Charitable immunity is a legal doctrine which holds that a charitable organization is not liable under tort law. It originated in 19th-century Great Britain.[1] [2] Between the 1940s and 1992, almost every state in the United States had abrogated or limited the charitable immunity doctrine.[3] [4] The doctrine has also been abandoned in Britain and Canada.[5]
The early form of charitable immunity in England did not provide immunity from suit; it only protected segregated funds held in a recognized equitable trust for the organization.[6]
In Heriot's Hospital, plaintiff Ross brought an action against a charitable trust which had been established for a home for fatherless boys, contending that he had been excluded from the home even though he was fatherless and otherwise qualified for the charitable benefits. By the time his case was determined, Ross was too old for admission, and the question was whether he was entitled to damages from the trust funds. The House of Lords held that he was not. In the House of Lords, Lord Cottenham, in dictum, pronounced that an award of damages out of a trust fund "would not be to apply it to those objects which the author of the fund had in view, but would be to divert it to a completely different purpose". Heriot's Hospital was not a tort claim and did not address the issue whether a charity is liable to those whom it has wrongfully injured. Heriot's Hospital repeated an earlier dictum from Lord Cottenham in Duncan v. Findlater, 6 Cl. & Fin. 894 (1839), which decided, unremarkably, that highway trustees, under a public road act, were not liable for the negligence of independent contractors.

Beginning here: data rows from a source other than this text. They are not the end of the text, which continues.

(* ===== verification/Frame.v ===== *)
(** * Record framing

    The decoder's parse state and the two framing functions of
    [src/format/decoder.c]: the record prefix and the integrity check.  The
    state is what the parsing functions can change: the track table of the
    decoder, the cells behind [error] and [valid_prefix], the user's state
    behind the callbacks, and the allocator. *)

From S2P Require Import Prelude Status Checked Crc Reader Rational Model.

Record pstate (U : Type) : Type := mk_pstate {
  ps_tracks : list tide_track_snapshot;
  ps_track_capacity : Z;
  ps_error : option tide_error;
  ps_valid_prefix : option Z;
  ps_user : U;
  ps_heap : heap
}.
Arguments mk_pstate {U}.
Arguments ps_tracks {U}.
Arguments ps_track_capacity {U}.
Arguments ps_error {U}.
Arguments ps_valid_prefix {U}.
Arguments ps_user {U}.
Arguments ps_heap {U}.

(** Parsing code. *)
Definition parse_m (U A : Type) : Type := pstate U -> outcome (A * pstate U).

#[export] Instance parse_ret {U} : MRet (parse_m U) := fun A a s => Done (a, s).
#[export] Instance parse_bind {U} : MBind (parse_m U) := fun A B f m s =>
  match m s with
  | Done (a, s) => f a s
  | Undef => Undef
  | NoFuel => NoFuel
  end.
Definition lift {U A} (o : outcome A) : parse_m U A := fun s => a ← o; Done (a, s).

Lemma run_lift {U A B} (o : outcome A) (f : A -> parse_m U B) s a : o = Done a -> (lift o ≫= f) s = f a s.
Proof. intros ->. reflexivity. Qed.

Definition set_error {U} (e : option tide_error) (s : pstate U) : pstate U :=
  mk_pstate (ps_tracks s) (ps_track_capacity s) e (ps_valid_prefix s) (ps_user s) (ps_heap s).
Definition set_prefix {U} (v : Z) (s : pstate U) : pstate U :=
  mk_pstate (ps_tracks s) (ps_track_capacity s) (ps_error s) (Some v) (ps_user s) (ps_heap s).
Definition set_user {U} (u : U) (s : pstate U) : pstate U :=
  mk_pstate (ps_tracks s) (ps_track_capacity s) (ps_error s) (ps_valid_prefix s) u (ps_heap s).

(** [tide_set_parse_error(error, ...)]. *)
Definition tide_set_parse_error {U} (status : tide_status) (offset type depth : Z) (message : string)
    : parse_m U unit := fun s =>
  Done (tt, set_error (tide_error_set (ps_error s) status TIDE_SEVERITY_ERROR offset type depth
                         (Some "decoder"%string) (Some message)) s).

(** Set the error and return its status. *)
Definition fail_with {U} (status : tide_status) (offset type depth : Z) (message : string)
    : parse_m U tide_status :=
  _ ← tide_set_parse_error status offset type depth message; mret status.

Lemma fail_with_done {U} st off ty d msg (s : pstate U) :
  fail_with st off ty d msg s =
    Done (st, set_error (tide_error_set (ps_error s) st TIDE_SEVERITY_ERROR off ty d
                           (Some "decoder"%string) (Some msg)) s).
Proof. reflexivity. Qed.

(** [*valid_prefix = v]. *)
Definition write_valid_prefix {U} (v : Z) : parse_m U unit := fun s =>
  _ ← deref (ps_valid_prefix s); Done (tt, set_prefix v s).

(** The fields of a prefix, in the two groups the code reads them in. *)
Definition read_prefix_head : reader_m (Z * Z * Z * Z) :=
  type ← tide_reader_read_u16;
  flags ← tide_reader_read_u16;
  header_size ← tide_reader_read_u16;
  alignment_log2 ← tide_reader_read_u8;
  mret (type, flags, header_size, alignment_log2).

Definition read_prefix_tail : reader_m (Z * Z) :=
  _ ← tide_reader_skip 1;
  payload_size ← tide_reader_read_uleb128;
  sequence ← tide_reader_read_uleb128;
  mret (payload_size, sequence).

(** The overflow-checked ends of a record: payload, padding and CRC; [one]
    is [1ull << alignment_log2]. *)
Definition record_ends (offset header_size payload_size one : Z) : option (Z * Z * Z) :=
  record_payload_end ← tide_checked_add_u64 header_size payload_size;
  payload_end ← tide_checked_add_u64 offset record_payload_end;
  record_padded_end ← tide_align_u64 record_payload_end one;
  padding_end ← tide_checked_add_u64 offset record_padded_end;
  crc_end ← tide_checked_add_u64 padding_end 4;
  if (payload_end >? SIZE_MAX) || (padding_end >? SIZE_MAX) || (crc_end >? SIZE_MAX) then None
  else Some (payload_end, padding_end, crc_end).

(** [tide_decode_record_prefix]: [inl] is a status other than [OK], [inr] the
    frame it fills. *)
Definition tide_decode_record_prefix {U} (data : list byte) (size offset depth : Z)
    : parse_m U (tide_status + tide_record_frame) :=
  if size -u offset <? 8 then mret (inl TIDE_STATUS_TRUNCATED)
  else
    obj ← lift (span data offset (size -u offset));
    '(head, reader) ← lift (read_prefix_head (tide_reader_init obj (size -u offset)));
    match head with
    | None => mret (inl TIDE_STATUS_TRUNCATED)
    | Some (type, flags, header_size, alignment_log2) =>
      '(tail, reader) ← lift (read_prefix_tail reader);
      match tail with
      | None => mret (inl TIDE_STATUS_TRUNCATED)
      | Some (payload_size, sequence) =>
        if negb (header_size =? rd_offset reader) || (alignment_log2 >? 4) then
          st ← fail_with TIDE_STATUS_FORMAT offset type depth "invalid record prefix"; mret (inl st)
        else
          one ← lift (shl64 1 alignment_log2);
          match record_ends offset header_size payload_size one with
          | None =>
            st ← fail_with TIDE_STATUS_RESOURCE offset type depth "record size overflow"; mret (inl st)
          | Some (payload_end, padding_end, crc_end) =>
            if crc_end >? size then mret (inl TIDE_STATUS_TRUNCATED)
            else mret (inr (mk_frame type flags header_size alignment_log2 payload_size sequence
                              offset (offset +u header_size) payload_end padding_end crc_end depth))
          end
      end
    end.

(** The padding loop of [tide_validate_record_integrity] from byte [i], [n]
    bytes left: the offset of the first nonzero byte. *)
Fixpoint padding_loop (n : nat) (i : Z) (data : list byte) : outcome (option Z) :=
  match n with
  | O => Done None
  | S n =>
    b ← load data i;
    if negb (b =? 0) then Done (Some i) else padding_loop n (i +u 1) data
  end.

Definition tide_validate_record_integrity {U} (data : list byte) (frame : tide_record_frame)
    : parse_m U tide_status :=
  bad ← lift (padding_loop (Z.to_nat (fr_padding_end frame - fr_payload_end frame)) (fr_payload_end frame) data);
  match bad with
  | Some i => fail_with TIDE_STATUS_FORMAT i (fr_type frame) (fr_depth frame) "nonzero padding"
  | None =>
    b0 ← lift (load data (fr_padding_end frame));
    b1 ← lift (load data (fr_padding_end frame +u 1));
    b2 ← lift (load data (fr_padding_end frame +u 2));
    b3 ← lift (load data (fr_padding_end frame +u 3));
    let stored := Z.lor (Z.lor (Z.lor b0 (Z.shiftl b1 8)) (Z.shiftl b2 16)) (Z.shiftl b3 24) in
    record ← lift (span data (fr_offset frame) (fr_padding_end frame -u fr_offset frame));
    actual ← lift (tide_crc32c record (fr_padding_end frame -u fr_offset frame));
    if negb (stored =? actual) then
      fail_with TIDE_STATUS_INTEGRITY (fr_padding_end frame) (fr_type frame) (fr_depth frame) "record crc mismatch"
    else mret TIDE_STATUS_OK
  end.

(** ** Framing as a function of the bytes *)

Definition p_prefix_head : parser (Z * Z * Z * Z) :=
  type ← p_le 2; flags ← p_le 2; header_size ← p_le 2; alignment_log2 ← p_le 1;
  mret (type, flags, header_size, alignment_log2).
Definition p_prefix_tail : parser (Z * Z) :=
  _ ← p_skip 1; payload_size ← p_uleb; sequence ← p_uleb; mret (payload_size, sequence).

#[export] Instance refines_prefix_head : refines read_prefix_head p_prefix_head.
Proof. unfold read_prefix_head, p_prefix_head. apply _. Qed.
#[export] Instance refines_prefix_tail : refines read_prefix_tail p_prefix_tail.
Proof. unfold read_prefix_tail, p_prefix_tail. apply _. Qed.
#[export] Instance exact_prefix_head : exact p_prefix_head.
Proof. unfold p_prefix_head. apply _. Qed.
#[export] Instance exact_prefix_tail : exact p_prefix_tail.
Proof. unfold p_prefix_tail. apply _. Qed.

Definition p_prefix : parser (Z * Z * Z * Z * (Z * Z)) :=
  h ← p_prefix_head; t ← p_prefix_tail; mret (h, t).
#[export] Instance exact_prefix : exact p_prefix.
Proof. unfold p_prefix. apply _. Qed.

Inductive framing : Set :=
  | Incomplete
  | Malformed (status : tide_status) (type : Z) (message : string)
  | Framed (frame : tide_record_frame).

(** The framing of the bytes [bs] that remain at [offset], below [size]. *)
Definition frame_of (bs : list byte) (size offset depth : Z) : framing :=
  match p_prefix bs with
  | None => Incomplete
  | Some ((type, flags, header_size, alignment_log2, (payload_size, sequence)), cs) =>
    if negb (header_size =? zlen bs - zlen cs) || (4 <? alignment_log2) then
      Malformed TIDE_STATUS_FORMAT type "invalid record prefix"
    else
      match record_ends offset header_size payload_size (2 ^ alignment_log2) with
      | None => Malformed TIDE_STATUS_RESOURCE type "record size overflow"
      | Some (payload_end, padding_end, crc_end) =>
        if size <? crc_end then Incomplete
        else Framed (mk_frame type flags header_size alignment_log2 payload_size sequence
                       offset (offset + header_size) payload_end padding_end crc_end depth)
      end
  end.

Lemma p_prefix_range bs type flags hs al ps sq cs :
  p_prefix bs = Some ((type, flags, hs, al, (ps, sq)), cs) ->
  is_u16 type /\ is_u16 flags /\ is_u16 hs /\ is_u8 al /\ is_u64 ps /\ is_u64 sq /\
  10 <= zlen bs - zlen cs <= 28.
Proof.
  unfold p_prefix, p_prefix_head, p_prefix_tail. intros H. parse_inv H.
  injection H; intros; subst. parse_lengths. ranges. repeat split; lia.
Qed.

(** The end of the padded record, from its start. *)
Definition padded (header_size payload_size alignment_log2 : Z) : Z :=
  align_up (header_size + payload_size) (2 ^ alignment_log2).

Lemma record_ends_spec offset hs ps al :
  is_u64 offset -> 0 <= hs -> 0 <= ps -> is_u64 hs -> is_u64 ps -> 0 <= al <= 4 ->
  record_ends offset hs ps (2 ^ al) =
    if offset + padded hs ps al + 4 <=? UINT64_MAX then
      Some (offset + (hs + ps), offset + padded hs ps al, offset + padded hs ps al + 4)
    else None.
Proof.
  intros Ho Hh0 Hp0 Hh Hp Hal. unfold record_ends, padded.
  assert (Hpow : 0 < 2 ^ al <= 16) by (split; [apply Z.pow_pos_nonneg; lia|apply (Z.pow_le_mono_r 2 al 4); lia]).
  destruct (align_up_spec (hs + ps) (2 ^ al)) as (Hdiv & Hb & _); [lia|lia|].
  set (pad := align_up (hs + ps) (2 ^ al)) in *.
  assert (Hmask : pad + 4 <= UINT64_MAX -> hs + ps + (2 ^ al - 1) <= UINT64_MAX).
  { intros Hlt. destruct Hdiv as [q Hq].
    assert (Hal' : al = 0 \/ al = 1 \/ al = 2 \/ al = 3 \/ al = 4) by lia.
    destruct Hal' as [-> | [-> | [-> | [-> | ->]]]]; simpl in *; lia. }
  rewrite checked_add_spec by assumption.
  destruct (Z.leb_spec (hs + ps) UINT64_MAX) as [H1|H1]; cbn [mbind option_bind].
  2: { rewrite (proj2 (Z.leb_gt _ _)) by zlia. reflexivity. }
  rewrite checked_add_spec by zlia.
  destruct (Z.leb_spec (offset + (hs + ps)) UINT64_MAX) as [H2|H2]; cbn [mbind option_bind].
  2: { rewrite (proj2 (Z.leb_gt _ _)) by zlia. reflexivity. }
  rewrite align_pow2 by zlia. fold pad.
  destruct (Z.leb_spec (hs + ps + (2 ^ al - 1)) UINT64_MAX) as [H3|H3]; cbn [mbind option_bind].
  2: { rewrite (proj2 (Z.leb_gt _ _)) by zlia. reflexivity. }
  rewrite checked_add_spec by zlia.
  destruct (Z.leb_spec (offset + pad) UINT64_MAX) as [H4|H4]; cbn [mbind option_bind].
  2: { rewrite (proj2 (Z.leb_gt _ _)) by zlia. reflexivity. }
  rewrite checked_add_spec by zlia.
  destruct (Z.leb_spec (offset + pad + 4) UINT64_MAX) as [H5|H5]; cbn [mbind option_bind]; [|reflexivity].
  rewrite !Z.gtb_ltb, !(proj2 (Z.ltb_ge SIZE_MAX _)) by lia. reflexivity.
Qed.

Lemma pow2_al_pos al : 0 <= al -> 0 < 2 ^ al.
Proof. intros. apply Z.pow_pos_nonneg; lia. Qed.

Lemma padded_bounds hs ps al :
  0 <= hs -> 0 <= ps -> 0 <= al <= 4 -> hs + ps <= padded hs ps al < hs + ps + 16.
Proof.
  intros. assert (0 < 2 ^ al <= 16) by (split; [apply pow2_al_pos; lia|apply (Z.pow_le_mono_r 2 al 4); lia]).
  destruct (align_up_spec (hs + ps) (2 ^ al)) as (_ & Hb & _); unfold padded; lia.
Qed.

(** The frame of a complete record lies in the object, past its prefix. *)
Definition frame_wf (f : tide_record_frame) (size : Z) : Prop :=
  0 <= fr_offset f /\ 10 <= fr_header_size f <= 28 /\ fr_payload_offset f = fr_offset f + fr_header_size f /\
  is_u16 (fr_type f) /\ is_u16 (fr_flags f) /\ is_u64 (fr_sequence f) /\
  0 <= fr_alignment_log2 f <= 4 /\ 0 <= fr_payload_size f /\
  fr_payload_end f = fr_payload_offset f + fr_payload_size f /\
  fr_padding_end f = fr_offset f + padded (fr_header_size f) (fr_payload_size f) (fr_alignment_log2 f) /\
  fr_payload_end f <= fr_padding_end f < fr_payload_end f + 16 /\
  fr_crc_end f = fr_padding_end f + 4 /\ fr_crc_end f <= size.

A blanket waiver from suit for charities did not exist anywhere at common law until it was adopted in England in 1861.[7] Moreover, the concept of immunity had no sooner crept into English law than it was decisively repudiated. By 1866, the dictum of Duncan v. Findlater (and by implication that of Heriot's Hospital) was overruled by Mersey Docks Trustees v. Gibbs, LR 1 HL 93, 11 Eng Rep 1500 (1866).[8]
The doctrine has especially been relevant, or discussed, in the context of child sexual abuse[1] [5] and medical malpractice.[4]
Under the charitable immunity doctrine, it was still possible to sue employees or volunteers of charitable institutions, so the doctrine's existence encouraged other legal arguments, such as the "captain of the ship" argument that a surgeon is responsible for everything that happens in an operating room.[9]